EXERCISE GOAL.
Set down the entries below exactly as written.

*** Opening of SOURCE INFORMATION ***

(** * Spaced-repetition scheduler: a shallow embedding of the TypeScript code

    The development follows the two source files that carry the logic of
    the application:

    - the scheduler ([SpacedRepetitionAlgorithm], [StudyUtils]), which is
      typed code over [Flashcard] and [UserProgress] records and which
      reads the wall clock, [Math.random] and the typed collections of
      [CardStorage] and [ProgressStorage];
    - the storage layer ([Storage], [BackupStorage]), which is untyped
      code over JSON text kept in [localStorage].

    Modelling conventions.
    - A JavaScript [number] is an exact rational ([Q]) where the code
      computes with fractions (ease factor, response times, accuracy) and
      an integer ([Z]) where the code only counts; floating-point
      rounding, [NaN] and the infinities are not modelled.
    - A [Date] is its time value, the number of milliseconds since the
      epoch, in [Z]. [setMinutes] and [setDate] work on local time: the
      world carries the time zone of the browser, and a step of a minute
      or of a day is taken on the local time value and read back through
      the zone. A [Date] whose time value leaves the range of
      8.64e15 ms around the epoch is an Invalid Date in the code; the typed
      records hold time values only, and what is proved of a date that was
      set is proved for time values in that range.
    - The [date] key of a [DailyStats] entry (a "YYYY-MM-DD" string) is the
      number of the day since the epoch; [formatDate] maps a time value to
      its day and [localeCompare] on such keys is the order of [Z].
    - Every [new Date()], [Date.now()] and [Math.random()] reads the next
      value of a stream carried by the world, so that two reads in one
      function are not assumed to agree.
    - The scheduler works on the typed views of the two [localStorage]
      entries it uses: what [CardStorage.save] and [ProgressStorage.save]
      store is what the next [getAll] and [get] return. In the code the
      store holds JSON text, and a card that is read back keeps its id, its
      numbers and its dates, while a text field of the shape of a date
      comes back as a [Date]: what is stated of a card that was written and
      read back is stated of those fields ([readsBackAs]). What
      [JSON.stringify], [JSON.parse] and [reviveDates] do to the stored text
      is the subject of the second part, where the store holds text and
      the values are untyped.
    - [localStorage.getItem] and [setItem] are taken not to throw. *)

From Stdlib Require Import ZArith QArith Qround Qminmax Lqa Lia Bool List String Ascii.
From Stdlib Require Import Sorted Permutation.
From stdpp Require Import gmap strings list.
Import ListNotations.

Local Open Scope string_scope.
Local Open Scope list_scope.
Local Open Scope Z_scope.

(** ** Data model ([app/types]) *)

Inductive Difficulty := AGAIN | HARD | GOOD | EASY.

Definition Difficulty_eqb (a b : Difficulty) : bool :=
  match a, b with
  | AGAIN, AGAIN | HARD, HARD | GOOD, GOOD | EASY, EASY => true
  | _, _ => false
  end.

Record Flashcard := {
  id : string;
  front : string;
  back : string;
  category : option string;
  tags : list string;
  createdAt : Z;
  updatedAt : Z;
  (* spaced repetition fields *)
  easeFactor : Q;
  interval : Z;
  repetitions : Z;
  nextReviewDate : Z;
  (* statistics *)
  totalReviews : Z;
  correctReviews : Z;
  streak : Z;
  averageResponseTime : option Q
}.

*** Close of SOURCE INFORMATION ***

SOLUTION TO THIS EXERCISE.
(** * Spaced-repetition scheduler: a shallow embedding of the TypeScript code

    The development follows the two source files that carry the logic of
    the application:

    - the scheduler ([SpacedRepetitionAlgorithm], [StudyUtils]), which is
      typed code over [Flashcard] and [UserProgress] records and which
      reads the wall clock, [Math.random] and the typed collections of
      [CardStorage] and [ProgressStorage];
    - the storage layer ([Storage], [BackupStorage]), which is untyped
      code over JSON text kept in [localStorage].

    Modelling conventions.
    - A JavaScript [number] is an exact rational ([Q]) where the code
      computes with fractions (ease factor, response times, accuracy) and
      an integer ([Z]) where the code only counts; floating-point
      rounding, [NaN] and the infinities are not modelled.
    - A [Date] is its time value, the number of milliseconds since the
      epoch, in [Z]. [setMinutes] and [setDate] work on local time: the
      world carries the time zone of the browser, and a step of a minute
      or of a day is taken on the local time value and read back through
      the zone. A [Date] whose time value leaves the range of
      8.64e15 ms around the epoch is an Invalid Date in the code; the typed
      records hold time values only, and what is proved of a date that was
      set is proved for time values in that range.
    - The [date] key of a [DailyStats] entry (a "YYYY-MM-DD" string) is the
      number of the day since the epoch; [formatDate] maps a time value to
      its day and [localeCompare] on such keys is the order of [Z].
    - Every [new Date()], [Date.now()] and [Math.random()] reads the next
      value of a stream carried by the world, so that two reads in one
      function are not assumed to agree.
    - The scheduler works on the typed views of the two [localStorage]
      entries it uses: what [CardStorage.save] and [ProgressStorage.save]
      store is what the next [getAll] and [get] return. In the code the
      store holds JSON text, and a card that is read back keeps its id, its
      numbers and its dates, while a text field of the shape of a date
      comes back as a [Date]: what is stated of a card that was written and
      read back is stated of those fields ([readsBackAs]). What
      [JSON.stringify], [JSON.parse] and [reviveDates] do to the stored text
      is the subject of the second part, where the store holds text and
      the values are untyped.
    - [localStorage.getItem] and [setItem] are taken not to throw. *)

From Stdlib Require Import ZArith QArith Qround Qminmax Lqa Lia Bool List String Ascii.
From Stdlib Require Import Sorted Permutation.
From stdpp Require Import gmap strings list.
Import ListNotations.

Local Open Scope string_scope.
Local Open Scope list_scope.
Local Open Scope Z_scope.

(** ** Data model ([app/types]) *)

Inductive Difficulty := AGAIN | HARD | GOOD | EASY.

Definition Difficulty_eqb (a b : Difficulty) : bool :=
  match a, b with
  | AGAIN, AGAIN | HARD, HARD | GOOD, GOOD | EASY, EASY => true
  | _, _ => false
  end.

Record Flashcard := {
  id : string;
  front : string;
  back : string;
  category : option string;
  tags : list string;
  createdAt : Z;
  updatedAt : Z;
  (* spaced repetition fields *)
  easeFactor : Q;
  interval : Z;
  repetitions : Z;
  nextReviewDate : Z;
  (* statistics *)
  totalReviews : Z;
  correctReviews : Z;
  streak : Z;
  averageResponseTime : option Q
}.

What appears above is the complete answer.